INTRODUCTION: MURA defects in LED/LCD panels are one of the most challenging defects for Automatic Defect Classification and Localization (ADC) due to their extremely low contrast when compared with the background. Manual detection is subjective, error prone, very tedious and time consuming. Even when the type of MURA defects can be ascertained manually, the exact bounding box for defect is hard to determine. Various heuristic based image processing techniques have been applied giving sub-optimal accuracy over generic datasets.

OBJECTIVES: The primary objective of this paper is to check whether the state of the art DL (Deep Learning) network for general object classification and localization (MSCOCO PASCAL VOC etc.) can be applied successfully for MURA Defect Classification and Localization.

METHODS: In this paper we present a single DL pipeline for classification and localization which for the first time is applied for MURA defects. Naive DL network - Single Shot multi-box Detector (SSD, pre-trained on ImageNet) was not sufficient to give a good F1 score because of the nature of the defect. Accuracy improved a little after applying various DL specific optimization methods such as loss function optimization, network optimization etc. Utilizing the knowledge from MURA domain for data augmentation, like filtering based on image capture wavelength etc. improved the results significantly.

RESULTS: Using optimization techniques that are from both DL domain as well as specific to MURA domain, we show improvement in the accuracy of the base DL pipeline from ~30% to ~80%. Minimum heuristics were used to define the pipeline so that it can easily adapt to any new MURA dataset. The paper shows the importance of domain specific preprocessing steps for the designed network in case of MURA defects.

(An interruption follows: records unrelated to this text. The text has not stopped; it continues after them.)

(** A whole-word pattern of words without a space that is found in
    [s + " " + t] is found in [s] or in [t]. *)
Lemma found_join_split (ws : list text) (s t : text) :
  ws <> [] -> spaceless ws = true ->
  found (whole_word (map lit_chars ws)) (s ++ " "%char :: t) = true ->
  found (whole_word (map lit_chars ws)) s = true
  \/ found (whole_word (map lit_chars ws)) t = true.
Proof.
  intros Hne Hsp. set (r := whole_word (map lit_chars ws)).
  assert (Hfound : forall x, found r x = true <-> search_from r false x <> None).
  { intros x. unfold found, search.
    destruct (search_from r false x); split; congruence. }
  rewrite !Hfound. rewrite !search_from_iff.
  intros [u [x [E H]]]. unfold r in H.
  apply (match_here_whole_word ws _ _ Hne) in H. destruct H as [Hb Hex].
  apply Exists_exists in Hex. destruct Hex as [w [Hw [rest [Ex Ha]]]].
  subst x. symmetry in E.
  destruct (split_around " "%char w (spaceless_In ws w Hsp Hw) u rest s t E)
    as [[r1 [E1 E2]] | [u' [E1 E2]]].
  - left. exists u, (w ++ r1). split; [exact E1|].
    apply (match_here_whole_word ws _ _ Hne). split.
    + subst rest. rewrite app_assoc, head_is_word_app_space in Hb. exact Hb.
    + apply Exists_exists. exists w. split; [exact Hw|].
      exists r1. split; [reflexivity|].
      subst rest. now rewrite head_is_word_app_space in Ha.
  - right. exists u', (w ++ rest). split; [exact E2|].
    subst u. rewrite last_is_word_after_space in Hb.
    apply (match_here_whole_word ws _ _ Hne). split; [exact Hb|].
    apply Exists_exists. exists w. split; [exact Hw|].
    exists rest. split; [reflexivity|].
    destruct w as [|d w].
    + simpl in *. now rewrite last_is_word_after_space in Ha.
    + rewrite !last_is_word_cons in *. exact Ha.
Qed.

End WholeWords.

(** ** Tag derivation *)

Section TagClaims.

Lemma In_auto_tag (tag : string) (s : text) :
  In tag (_auto_tag s) <->
  exists pat, In (tag, pat) _TAG_PATTERNS /\ found pat (lower s) = true.
Proof.
  unfold _auto_tag. rewrite in_map_iff. split.
  - intros [[tg pat] [E H]]. simpl in E. subst tg.
    apply filter_In in H. now exists pat.
  - intros [pat [H1 H2]]. exists (tag, pat). split; [reflexivity|].
    apply filter_In. now split.
Qed.

Lemma lower_app (s t : text) : lower (s ++ t) = lower s ++ lower t.
Proof. apply map_app. Qed.

Lemma last_is_word_space (u : text) :
  last_is_word false (u ++ txt " ") = false.
Proof.
  unfold last_is_word. rewrite rev_app_distr. reflexivity.
Qed.

Lemma auto_tag_left (tag : string) (s t : text) :
  In tag (_auto_tag s) -> In tag (_auto_tag (s ++ txt " " ++ t)).
Proof.
  rewrite !In_auto_tag. intros [pat [H1 H2]]. exists pat. split; [exact H1|].
  rewrite lower_app. apply found_app; [|exact H2].
  rewrite lower_app. reflexivity.
Qed.

Lemma auto_tag_right (tag : string) (s t : text) :
  In tag (_auto_tag t) -> In tag (_auto_tag (s ++ txt " " ++ t)).
Proof.
  rewrite !In_auto_tag. intros [pat [H1 H2]]. exists pat. split; [exact H1|].
  rewrite app_assoc, lower_app. apply found_prefix; [|exact H2].
  rewrite lower_app. apply last_is_word_space.
Qed.
(** * Single-table access layer of the photo-sharing backend

    A shallow embedding of the DynamoDB access classes
    ([app/models/album/dynamo.py], [app/mixins/flag/dynamo.py]) and of the
    one-shot migration [migrations/post_0_to_1.py], together with the
    semantics of the store they talk to.

    Layout:
    - [Store]      the table as boto3 shows it: items, expressions, writes, scan;
    - [Py]         exceptions, the process state and a small exception monad;
    - [Boto]       the boto3 [Table] resource calls, in the monad;
    - [DynamoClient] the repository's own client wrapper;
    - [AlbumDynamo], [FlagDynamo], [Post0To1], [User6To7] the code under study;
    - [Effects], [Fixtures] closed forms and small tables the statements name;
    - the properties, one module a topic. *)

From Stdlib Require Import ZArith.
From Stdlib Require String.
From stdpp Require Import base gmap strings list option.

#[local] Set Warnings "-register-all".
#[local] Open Scope string_scope.
#[local] Open Scope list_scope.
#[local] Open Scope Z_scope.

(** ** The store *)

Module Store.

(** Attribute values. Numbers are [Z] (the wire form [{'N': '1'}] is the
    number 1, [{'S': s}] the string [s]); a map value holds scalars, which is
    all that [postedBy.userId] needs. *)
Inductive scalar :=
  | S_ (s : string)
  | N_ (n : Z).

Inductive value :=
  | VS (s : string)
  | VN (n : Z)
  | VM (m : gmap string scalar).

#[global] Instance scalar_eq_dec : EqDecision scalar.
Proof. solve_decision. Defined.

#[global] Instance value_eq_dec : EqDecision value.
Proof. solve_decision. Defined.

Definition of_scalar (s : scalar) : value :=
  match s with
  | S_ s => VS s
  | N_ n => VN n
  end.

(** An item is a dict from attribute name to value, a primary key the pair
    (partitionKey, sortKey), a table a finite map from keys to items. *)
Abbreviation item := (gmap string value).
Abbreviation key := (string * string)%type.
Abbreviation table := (gmap (string * string) (gmap string value)).

Definition key_of (it : item) : option key :=
  match it !! "partitionKey", it !! "sortKey" with
  | Some (VS p), Some (VS s) => Some (p, s)
  | _, _ => None
  end.

Definition key_item (k : key) : item :=
  <["partitionKey" := VS k.1]> (<["sortKey" := VS k.2]> ∅).

Definition is_key_attr (a : string) : bool :=
  bool_decide (a = "partitionKey") || bool_decide (a = "sortKey").

(** Every stored item carries the key it is stored under. *)
Definition table_wf (t : table) : Prop :=
  ∀ k it, t !! k = Some it → key_of it = Some k.

(** *** Expressions

    Update, condition and filter expressions are kept as syntax trees; the
    [render_*] functions give back the text the Python code writes. *)

Inductive operand :=
  | Attr (path : list string)   (* [a] or [a.b], [#n] placeholders allowed *)
  | Val (placeholder : string). (* [:v] *)

Inductive cmp := CEq | CGt | CLt.

Inductive cond :=
  | AttributeExists (a : string)
  | AttributeNotExists (a : string)
  | Cmp (l : operand) (c : cmp) (r : operand)
  | BeginsWith (l r : operand)
  | And (c1 c2 : cond)
  | Not (c : cond).

Inductive keyword := SET | REMOVE | ADD.

Inductive clause :=
  | SetTo (lhs : string) (rhs : operand)   (* [lhs = rhs] under SET *)
  | Rm (a : string)                        (* [a] under REMOVE *)
  | AddTo (a : string) (placeholder : string). (* [a :v] under ADD *)

Abbreviation update_expression := (list (keyword * list clause)).

#[global] Instance keyword_eq_dec : EqDecision keyword.
Proof. solve_decision. Defined.

Definition clause_keyword (c : clause) : keyword :=
  match c with
  | SetTo _ _ => SET
  | Rm _ => REMOVE
  | AddTo _ _ => ADD
  end.

Definition render_keyword (k : keyword) : string :=
  match k with
  | SET => "SET"
  | REMOVE => "REMOVE"
  | ADD => "ADD"
  end.

Definition render_operand (o : operand) : string :=
  match o with
  | Attr p => String.concat "." p
  | Val v => v
  end.

Definition render_cmp (c : cmp) : string :=
  match c with
  | CEq => "="
  | CGt => ">"
  | CLt => "<"
  end.

Fixpoint render_cond (c : cond) : string :=
  match c with
  | AttributeExists a => "attribute_exists(" +:+ a +:+ ")"
  | AttributeNotExists a => "attribute_not_exists(" +:+ a +:+ ")"
  | Cmp l c r => render_operand l +:+ " " +:+ render_cmp c +:+ " " +:+ render_operand r
  | BeginsWith l r => "begins_with(" +:+ render_operand l +:+ ", " +:+ render_operand r +:+ ")"
  | And c1 c2 => render_cond c1 +:+ " and " +:+ render_cond c2
  | Not c => "NOT " +:+ render_cond c
  end.

Definition render_clause (c : clause) : string :=
  match c with
  | SetTo a o => a +:+ " = " +:+ render_operand o
  | Rm a => a
  | AddTo a v => a +:+ " " +:+ v
  end.

(** [' '.join(f'{k} {", ".join(v)}' for k, v in exp_actions.items())] *)
Definition render_update (ue : update_expression) : string :=
  String.concat " "
    ((λ kv, render_keyword kv.1 +:+ " " +:+ String.concat ", " (render_clause <$> kv.2)) <$> ue).

(** The placeholders of a request. The Python code leaves either dict out of
    the request when it has nothing to put in it. *)
Record expr_env := {
  names : gmap string string;
  values : gmap string value;
}.

Definition mk_env (ns : option (gmap string string)) (vs : option (gmap string value)) : expr_env :=
  {| names := default ∅ ns; values := default ∅ vs |}.
(** * Soprano XRD: powder peaks, spectrum simulation and Le Bail refinement

    A shallow embedding of [soprano/calculate/xrd/xrd.py].

    - numpy [float64] values are Rocq's primitive binary64 floats, so that
      infinities, NaN and division by zero behave as they do in the
      program; [np.sum] adds in the order numpy does, pairwise in blocks
      along values that are contiguous in memory;
    - numpy arrays that the program shares or mutates live in a store of
      objects addressed by location; [copy.deepcopy] allocates, [np.copyto]
      writes in place;
    - Python exceptions are the [Raise] outcome of a state-and-exception
      monad; statements are sequenced in the order of the source. *)

From Stdlib Require Import Floats ZArith String List Lia Bool Sorted.
From stdpp Require Import base list.
Import ListNotations.

Local Open Scope Z_scope.

(* ===================================================================== *)
(** * Python outcomes *)

(** The exception classes the module raises or lets escape. *)
Inductive exn : Type :=
  | ValueError (msg : string)
  | TypeError (msg : string)
  | RuntimeWarning (msg : string)
  | UnboundLocalError (name : string)
  | ZeroDivisionError.

Inductive result (A : Type) : Type :=
  | Ok (a : A)
  | Raise (e : exn).
Arguments Ok {A} a.
Arguments Raise {A} e.

(** A computation over a mutable state [S]: it returns the state it leaves
    behind together with a value or the exception that escaped. *)
Definition Py (S A : Type) : Type := S -> S * result A.

Definition ret {S A} (a : A) : Py S A := fun s => (s, Ok a).
Definition raise {S A} (e : exn) : Py S A := fun s => (s, Raise e).
Definition bind {S A B} (m : Py S A) (k : A -> Py S B) : Py S B :=
  fun s => match m s with
           | (s', Ok a) => k a s'
           | (s', Raise e) => (s', Raise e)
           end.
Definition get {S} : Py S S := fun s => (s, Ok s).
Definition put {S} (s : S) : Py S unit := fun _ => (s, Ok tt).
Definition lift {S A} (r : result A) : Py S A := fun s => (s, r).

Declare Scope py_scope.
Delimit Scope py_scope with py.
Notation "'let!' x ':=' m 'in' k" := (bind m (fun x => k))
  (at level 10, x pattern, m at level 100, k at level 200) : py_scope.
Notation "m ;; k" := (bind m (fun _ => k))
  (at level 100, right associativity) : py_scope.
Local Open Scope py_scope.

(** The pure fragment: the same sequencing without a state. *)
Definition rbind {A B} (r : result A) (k : A -> result B) : result B :=
  match r with Ok a => k a | Raise e => Raise e end.

(* ===================================================================== *)
(** * numpy on float64 *)

Module np.

Definition inf : float := infinity.
(** * SoulBot: the conversation session logic of [final.py] / [soul.py]

    A shallow embedding of the context-window helpers ([truncate_message],
    [prepare_recent_history]), of the truncation heuristic
    ([_is_likely_truncated]) and of the reply loop ([generate_response]),
    together with the properties of the written specification that concern
    them.  Python values are modelled as follows:

    - [str] is a list of Unicode code points, so that [len], slicing and
      [endswith] count characters the way Python does;
    - a message dictionary is a record of its two optional keys;
    - exceptions are an explicit [result] type;
    - [st.session_state] and the model server are threaded explicitly. *)

From Stdlib Require Import String Ascii.
From Stdlib Require Import List ZArith NArith Bool Lia QArith.
From Equations Require Import Equations.
Import ListNotations.

Set Implicit Arguments.
Open Scope Z_scope.

(* ===================================================================== *)
(** * Python strings *)
(* ===================================================================== *)

Definition char := N.
Definition str := list char.

(** An ASCII literal as a Python string. *)
Definition lit (s : string) : str := map N_of_ascii (list_ascii_of_string s).

Definition len {A} (s : list A) : Z := Z.of_nat (length s).

Definition str_eqb (a b : str) : bool :=
  if list_eq_dec N.eq_dec a b then true else false.

(** [bool(s)] of a string: non-empty. *)
Definition truthy (s : str) : bool :=
  match s with [] => false | _ :: _ => true end.

(** [str.isspace] on one character, as CPython's [_PyUnicode_IsWhitespace]:
    the code points of bidirectional type WS, B or S, or of category Zs. *)
Definition isspace (c : char) : bool :=
  ((0x09 <=? c) && (c <=? 0x0D) ||
   (0x1C <=? c) && (c <=? 0x20) ||
   (c =? 0x85) || (c =? 0xA0) || (c =? 0x1680) ||
   (0x2000 <=? c) && (c <=? 0x200A) ||
   (c =? 0x2028) || (c =? 0x2029) || (c =? 0x202F) ||
   (c =? 0x205F) || (c =? 0x3000))%N.

Fixpoint lstrip (s : str) : str :=
  match s with
  | [] => []
  | c :: s' => if isspace c then lstrip s' else s
  end.

Definition rstrip (s : str) : str := rev (lstrip (rev s)).

Definition strip (s : str) : str := rstrip (lstrip s).

(** Python's clamping of a slice bound [i] for a sequence of length [n]. *)
Definition slice_bound (n i : Z) : nat :=
  Z.to_nat (if i <? 0 then Z.max 0 (i + n) else Z.min i n).

(** [s[i:]] and [s[:j]]. *)
Definition slice_from {A} (i : Z) (s : list A) : list A :=
  skipn (slice_bound (len s) i) s.

Definition slice_to {A} (j : Z) (s : list A) : list A :=
  firstn (slice_bound (len s) j) s.

(** [s.endswith(suffix)]. *)
Definition endswith (s suffix : str) : bool :=
  (length suffix <=? length s)%nat &&
  str_eqb (skipn (length s - length suffix) s) suffix.

(** [c in s] for a one-character [c]. *)
Definition char_in (c : char) (s : str) : bool := existsb (N.eqb c) s.

(* ===================================================================== *)
(** * Exceptions *)
(* ===================================================================== *)

Inductive exn := IndexError | KeyError.

Inductive result (A : Type) :=
| Val (a : A)
| Exn (e : exn).
Arguments Val {A} a.
Arguments Exn {A} e.

Definition bind {A B} (r : result A) (k : A -> result B) : result B :=
  match r with
  | Val a => k a
  | Exn e => Exn e
  end.

Notation "x <- r ;; k" := (bind r (fun x => k))
  (at level 100, r at next level, right associativity).

(** [s[i]]: a negative index counts from the end; out of range raises. *)
Definition getitem (s : str) (i : Z) : result char :=
  let j := if i <? 0 then i + len s else i in
  if (j <? 0) || (len s <=? j) then Exn IndexError
  else match nth_error s (Z.to_nat j) with
       | Some c => Val c
       | None => Exn IndexError
       end.

(* ===================================================================== *)
(** * Configuration *)
(* ===================================================================== *)

Definition MAX_CHAT_CONTEXT_HISTORY : Z := 6.
Definition FAST_CHAT_TOKENS : Z := 120.
Definition MAX_MESSAGE_CHARS : Z := 800.
(** * Password-strength console: a shallow embedding of the React component

    Two front-ends of the same component are embedded:
    - the dashboard surface ([src/unnamed/part_000]) with the threat
      telemetry feeds, the weak-pattern precheck and the crack-time label;
    - the compact surface
      ([src/frontend/src/components/PasswordStrengthUI.jsx]).

    JavaScript strings are Rocq strings, one character per UTF-16 code
    unit; this is exact for ASCII text, which is what passwords are taken
    over.  The non-ASCII glyphs of the log-line literals appear UTF-8
    encoded; log lines are only ever appended and compared.  A value that
    may be [undefined] is an [option], [None] standing for [undefined]. *)

From Stdlib Require Import ZArith List String Ascii Bool Arith Lia.
From Stdlib Require Import QArith Qround.
From Stdlib Require Import DecimalString.
Import ListNotations.

Close Scope Q_scope.
Local Open Scope string_scope.
Local Open Scope list_scope.

(** String concatenation, as in a template literal. *)
Infix "+++" := String.append (right associativity, at level 60).

(** ** JavaScript string primitives *)

Module JS.

(** [c.toLowerCase()] on one code unit of the ASCII range. *)
Definition lower_ascii (c : ascii) : ascii :=
  let n := nat_of_ascii c in
  if (65 <=? n)%nat && (n <=? 90)%nat then ascii_of_nat (n + 32) else c.

(** [s.toLowerCase()] *)
Fixpoint toLowerCase (s : string) : string :=
  match s with
  | EmptyString => EmptyString
  | String c s' => String (lower_ascii c) (toLowerCase s')
  end.

(** [s.startsWith(t)] *)
Fixpoint startsWith (s t : string) {struct t} : bool :=
  match t, s with
  | EmptyString, _ => true
  | String _ _, EmptyString => false
  | String b t', String a s' => Ascii.eqb a b && startsWith s' t'
  end.

(** [s.includes(t)]: [t] occurs in [s] at some position. *)
Fixpoint includes (s t : string) : bool :=
  startsWith s t ||
  match s with
  | EmptyString => false
  | String _ s' => includes s' t
  end.

(** [s.repeat(n)] *)
Fixpoint repeat (s : string) (n : nat) : string :=
  match n with
  | O => EmptyString
  | S k => s +++ repeat s k
  end.

(** Truthiness of a string-or-undefined value: [undefined] and the empty
    string are falsy. *)
Definition truthy (v : option string) : bool :=
  match v with
  | Some s => negb (s =? "")
  | None => false
  end.

(** Template-literal rendering [`${n}`] of an integer. *)
Definition showZ (z : Z) : string := NilZero.string_of_int (Z.to_int z).

(** [`${v}`] for a string-or-undefined value. *)
Definition showStr (v : option string) : string :=
  match v with Some s => s | None => "undefined" end.

(** [`${v}`] for a number-or-undefined value. *)
Definition showNum (v : option Z) : string :=
  match v with Some z => showZ z | None => "undefined" end.

(** [v >= n] for a number-or-undefined value; [undefined >= n] is false. *)
Definition ge (v : option Z) (n : Z) : bool :=
  match v with Some z => (n <=? z)%Z | None => false end.

(** [arr.some(p)] *)
Definition some {A} (p : A -> bool) (arr : list A) : bool := existsb p arr.

(** [arr.slice(0, n)] *)
Definition slice0 {A} (n : nat) (arr : list A) : list A := firstn n arr.

End JS.
(** Renaming seguimiento without sending the other fields empties them;
    an unknown id is answered 404. *)
Lemma modificarPlantilla_replaces_witness :
  (∃ o w',
     Notas.modificarPlantilla (renombrar "p1")
       (Sample.start Sample.conf Sample.propio []) = (Ok (Response 200 o), w')
     ∧ map Db.pb_novedad (Db.plantillas_base (db w')) = [Some "Cierre"]
     ∧ map Db.pb_nota_avances (Db.plantillas_base (db w')) = [None])
  ∧ (∃ o w',
       Notas.modificarPlantilla (renombrar "zz")
         (Sample.start Sample.conf Sample.propio []) = (Ok (Response 404 o), w')
       ∧ Db.plantillas_base (db w') = [Sample.seguimiento]).
Proof.
  split.
  - destruct (proj1 (PlantillaFacts.modificarPlantilla_replaces (renombrar "p1")
                       (Sample.start Sample.conf Sample.propio []) eq_refl))
      as (o & w' & E & Eb & _).
    + exists Sample.seguimiento. split; [by left | reflexivity].
    + exists o, w'. split; [exact E|]. rewrite Eb. by split.
  - destruct (proj2 (PlantillaFacts.modificarPlantilla_replaces (renombrar "zz")
                       (Sample.start Sample.conf Sample.propio []) eq_refl))
      as (o & w' & E & Eb).
    + intros b [<-|[]]. reflexivity.
    + exists o, w'. split; [exact E | exact Eb].
Defined.
(** [struct.pack(fmt, obj)]; construct turns any exception of it into a
    [FormatFieldError] *)
Definition pack (e : endianness) (c : format_char) (obj : pyvalue)
  : result (list byte) :=
  let size := format_size c in
  if format_is_float c then
    let (mw, ew) := float_widths c in
    match as_number obj with
    | Some n =>
        match (f <- to_float n ;; round_to_format mw ew f) with
        | Ok sf => Ok (ordered e (int_to_bytes_little size (bits_of_sf mw ew sf)))
        | Raise _ => Raise FormatFieldError
        end
    | None => Raise FormatFieldError
    end
  else
    match as_int obj with
    | Ok z =>
        let lo := if format_signed c then - 2 ^ (8 * Z.of_nat size - 1) else 0 in
        let hi := if format_signed c then 2 ^ (8 * Z.of_nat size - 1)
                  else 2 ^ (8 * Z.of_nat size) in
        if (lo <=? z) && (z <? hi) then
          Ok (ordered e (int_to_bytes_little size
                           (if format_signed c then of_signed size z else z)))
        else Raise FormatFieldError
    | Raise _ => Raise FormatFieldError
    end.

(** [stream_read(stream, length)]: exactly [length] bytes or a
    [StreamError]; a negative length reads everything and then fails the
    length test. *)
Definition stream_read (length : Z) (input : list byte)
  : result (list byte * list byte) :=
  if (0 <=? length) && (length <=? Z.of_nat (List.length input)) then
    Ok (firstn (Z.to_nat length) input, skipn (Z.to_nat length) input)
  else Raise StreamError.

(** ** Text: [NullStripped] and [StringEncoded] *)

Definition is_zero_byte (b : byte) : bool := Byte.eqb b x00.

Fixpoint drop_zero_units (fuel : nat) (unit : nat) (r : list byte) : list byte :=
  match fuel with
  | O => r
  | S fuel' =>
      if (Nat.leb unit (List.length r) && forallb is_zero_byte (firstn unit r))%bool
      then drop_zero_units fuel' unit (skipn unit r)
      else r
  end.

(** [NullStripped._parse] with the pad [bytes(unit)], which is all zero:
    a partial unit of zeros at the end goes first, then whole units.  The
    list is handled back to front. *)
Definition null_strip (unit : Z) (obj : list byte) : result (list byte) :=
  if unit <? 1 then Raise PaddingError
  else
    let u := Z.to_nat unit in
    let r := rev obj in
    if unit =? 1 then Ok (rev (drop_zero_units (List.length r) 1 r))
    else
      let tailunit := Nat.modulo (List.length obj) u in
      let r1 := if (negb (Nat.eqb tailunit 0)
                    && forallb is_zero_byte (firstn tailunit r))%bool
                then skipn tailunit r else r in
      Ok (rev (drop_zero_units (List.length r1) u r1)).

Definition is_ascii_byte (b : byte) : bool := (Byte.to_N b <? 128)%N.

(** The outcome of a parse: a value, an exception, or no answer within the
    given number of loop rounds. *)
Inductive outcome (A : Type) : Type :=
| Done (a : A)
| Fail (e : exn)
| Timeout.

Arguments Done {A} a.
Arguments Fail {A} e.
Arguments Timeout {A}.

Abbreviation parsed := (context * outcome (pyvalue * list byte))%type.

(** What a build returns: the object that stands for the built value, the
    bytes written and the context *)
Abbreviation built := (result (pyvalue * list byte * context)).

Definition of_result {A : Type} (ctx : context) (r : result A)
  : context * outcome A :=
  match r with
  | Ok a => (ctx, Done a)
  | Raise e => (ctx, Fail e)
  end.

(** An [Adapter]: the subcon parses, [_decode] converts *)
Definition adapt (decode : pyvalue -> result pyvalue) (p : parsed) : parsed :=
  match p with
  | (ctx, Done (obj, rest)) =>
      match decode obj with
      | Ok v => (ctx, Done (v, rest))
      | Raise e => (ctx, Fail e)
      end
  | other => other
  end.

Section Loops.
(** The loops of [Struct._parse], [Array._parse] and
    [GreedyRange._parse], over the parser of the subcons. *)
Variable parse_sub : Construct -> list byte -> context -> parsed.

Fixpoint parse_fields (scs : list (string * Construct))
  (obj : list (string * pyvalue)) (input : list byte) (ctx : context)
  : parsed :=
  match scs with
  | [] => (ctx, Done (VContainer obj, input))
  | (name, sc) :: scs' =>
      match parse_sub sc input ctx with
      | (ctx', Done (subobj, input')) =>
          if String.eqb name "" then parse_fields scs' obj input' ctx'
          else parse_fields scs' (dict_set name subobj obj) input'
                 (ctx_set name (CVal subobj) ctx')
      | other => other
      end
  end.

Variable parse_elem : list byte -> context -> parsed.

(** [for i in range(count)], from index [i] with [n] rounds to go *)
Fixpoint parse_array (n : nat) (i : Z) (acc : list pyvalue)
  (input : list byte) (ctx : context) : parsed :=
  match n with
  | O => (ctx, Done (VList (rev acc), input))
  | S n' =>
      match parse_elem input (ctx_set "_index" (CVal (VInt i)) ctx) with
      | (ctx', Done (e, input')) => parse_array n' (i + 1) (e :: acc) input' ctx'
      | other => other
      end
  end.

(** [for i in itertools.count()]: an exception of the element ends the
    range and the stream goes back to where the element began *)
Fixpoint parse_greedy (fuel : nat) (i : Z) (acc : list pyvalue)
  (input : list byte) (ctx : context) : parsed :=
  match fuel with
  | O => (ctx, Timeout)
  | S fuel' =>
      match parse_elem input (ctx_set "_index" (CVal (VInt i)) ctx) with
      | (ctx', Done (e, input')) => parse_greedy fuel' (i + 1) (e :: acc) input' ctx'
      | (ctx', Fail _) => (ctx', Done (VList (rev acc), input))
      | (ctx', Timeout) => (ctx', Timeout)
      end
  end.
End Loops.

(** Python's codecs for the encodings other than ASCII that construct
    admits: [data.decode(encoding)] and [text.encode(encoding)], [None]
    when the codec raises.  They belong to the host, and the codecs below
    are read over any host. *)
Class HostCodecs : Type := {
  bytes_decode : string -> list byte -> option string;
  str_encode : string -> string -> option (list byte)
}.

(** A host on which every codec other than ASCII raises *)
Definition ascii_only : HostCodecs :=
  {| bytes_decode := fun _ _ => None; str_encode := fun _ _ => None |}.

Section Codec.
Context {host : HostCodecs}.

(** [StringEncoded._decode] and [StringEncoded._encode] *)
Definition StringEncoded_decode (encoding : string) (data : list byte)
  : result pyvalue :=
  if String.eqb (normalize_encoding encoding) "ascii" then
    if forallb is_ascii_byte data then Ok (VStr (string_of_list_byte data))
    else Raise StringError
  else match bytes_decode encoding data with
       | Some s => Ok (VStr s)
       | None => Raise StringError
       end.

Definition StringEncoded_encode (encoding : string) (obj : pyvalue)
  : result (list byte) :=
  match obj with
  | VStr s =>
      if String.eqb s "" then Ok []
      else if String.eqb (normalize_encoding encoding) "ascii" then
        if forallb is_ascii_byte (list_byte_of_string s)
        then Ok (list_byte_of_string s)
        else Raise StringError
      else match str_encode encoding s with
           | Some bs => Ok bs
           | None => Raise StringError
           end
  | _ => Raise StringError
  end.

(** [BytesInteger._parse]'s conversion *)
Definition BytesInteger_decode (length : Z) (signed swapped : bool)
  (data : list byte) : pyvalue :=
  let data := if swapped then rev data else data in
  let raw := int_from_bytes_big data in
  VInt (if signed then to_signed (Z.to_nat length) raw else raw).
(** The first identifier without a Genre row stops the loop with a 400
    naming it; the store keeps whatever the loop was given. *)
Lemma add_genres_unresolved book_id genre_ids s :
  (∃ g, g ∈ genre_ids ∧ genres s !! g = None) →
  ∃ g s', g ∈ genre_ids ∧ genres s !! g = None
          ∧ add_genres book_id genre_ids s = (Return (400, not_found "Genre" g), s')
          ∧ books s' = books s.
Proof.
  revert s. induction genre_ids as [|g rest IH]; intros s (g0 & Hin & Hnone).
  { by apply elem_of_nil in Hin. }
  simpl. destruct (genres s !! g) as [x|] eqn:Hg.
  - destruct (IH (genre_add book_id g s)) as (g1 & s' & ? & ? & Hrun & ?).
    { exists g0. split; [|done]. apply elem_of_cons in Hin as [->|?]; [congruence|done]. }
    exists g1, s'. split_and!; [set_solver|done..].
  - exists g, s. split_and!; [set_solver|done..].
Qed.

CONCLUSION: Using DL, MURA classification and localization had not been tried before. For the first time we demonstrated results for both classification and localization of MURA defects using state-of-the-art DL network with F1~80%. We also conclude that state-of-the-art network for general object detection can be reused with the help of Transfer Learning (TL) concept and fine-tuned with MURA domain specific optimizations mentioned in paper for optimal performances in MURA domain.